- [TASK REQUIREMENTS] Going line by line through the data below, report how many lines include the word "without", with nothing added.

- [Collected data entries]
· · ·

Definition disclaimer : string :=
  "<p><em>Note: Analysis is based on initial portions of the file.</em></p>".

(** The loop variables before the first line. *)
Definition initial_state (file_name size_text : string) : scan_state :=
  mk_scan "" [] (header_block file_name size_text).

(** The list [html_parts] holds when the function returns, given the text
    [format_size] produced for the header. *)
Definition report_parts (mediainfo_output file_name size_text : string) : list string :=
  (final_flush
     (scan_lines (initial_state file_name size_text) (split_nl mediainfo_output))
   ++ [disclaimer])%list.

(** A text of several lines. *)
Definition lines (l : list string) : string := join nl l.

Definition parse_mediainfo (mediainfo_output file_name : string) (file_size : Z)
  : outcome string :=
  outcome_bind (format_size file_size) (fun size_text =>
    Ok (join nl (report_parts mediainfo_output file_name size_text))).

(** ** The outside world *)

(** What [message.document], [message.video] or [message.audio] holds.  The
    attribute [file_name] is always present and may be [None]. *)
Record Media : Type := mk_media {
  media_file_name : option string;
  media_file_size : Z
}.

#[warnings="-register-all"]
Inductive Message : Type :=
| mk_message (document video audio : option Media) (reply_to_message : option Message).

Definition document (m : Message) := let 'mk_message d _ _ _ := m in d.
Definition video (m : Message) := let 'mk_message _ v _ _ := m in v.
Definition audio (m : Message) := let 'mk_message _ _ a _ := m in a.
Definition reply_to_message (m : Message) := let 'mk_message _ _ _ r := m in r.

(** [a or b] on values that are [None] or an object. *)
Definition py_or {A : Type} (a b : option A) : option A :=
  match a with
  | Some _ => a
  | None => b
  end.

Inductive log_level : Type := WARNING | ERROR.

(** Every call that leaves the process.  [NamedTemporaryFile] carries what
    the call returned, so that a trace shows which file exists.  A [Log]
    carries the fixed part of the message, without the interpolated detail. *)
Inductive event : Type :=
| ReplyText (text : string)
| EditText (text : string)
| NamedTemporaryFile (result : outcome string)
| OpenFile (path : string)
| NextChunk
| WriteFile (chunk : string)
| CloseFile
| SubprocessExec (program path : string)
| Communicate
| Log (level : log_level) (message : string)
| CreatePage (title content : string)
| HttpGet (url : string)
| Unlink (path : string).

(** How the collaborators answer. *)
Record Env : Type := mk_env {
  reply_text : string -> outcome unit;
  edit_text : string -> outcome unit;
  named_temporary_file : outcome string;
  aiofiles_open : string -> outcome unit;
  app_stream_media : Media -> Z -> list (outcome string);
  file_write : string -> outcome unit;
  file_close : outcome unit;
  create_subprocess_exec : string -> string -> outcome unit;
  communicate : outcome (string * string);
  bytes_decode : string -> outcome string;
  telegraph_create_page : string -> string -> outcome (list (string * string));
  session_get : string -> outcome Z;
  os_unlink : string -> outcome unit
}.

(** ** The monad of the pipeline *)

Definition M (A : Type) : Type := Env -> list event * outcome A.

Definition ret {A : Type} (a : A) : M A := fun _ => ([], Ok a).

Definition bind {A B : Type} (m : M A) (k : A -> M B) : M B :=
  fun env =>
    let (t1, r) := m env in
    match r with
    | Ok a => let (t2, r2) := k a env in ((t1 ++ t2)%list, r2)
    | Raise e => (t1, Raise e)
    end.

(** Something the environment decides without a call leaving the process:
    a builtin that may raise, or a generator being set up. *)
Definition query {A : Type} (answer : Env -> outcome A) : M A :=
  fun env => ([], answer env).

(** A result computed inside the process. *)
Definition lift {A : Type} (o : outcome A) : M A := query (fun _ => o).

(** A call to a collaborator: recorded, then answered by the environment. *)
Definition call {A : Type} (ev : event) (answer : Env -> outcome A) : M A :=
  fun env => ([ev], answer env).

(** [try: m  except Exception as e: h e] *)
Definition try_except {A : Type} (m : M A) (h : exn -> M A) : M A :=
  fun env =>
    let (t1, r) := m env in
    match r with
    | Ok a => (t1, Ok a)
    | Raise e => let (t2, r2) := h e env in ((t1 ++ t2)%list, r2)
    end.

· · ·

- [RESULT OF THE TASK] 2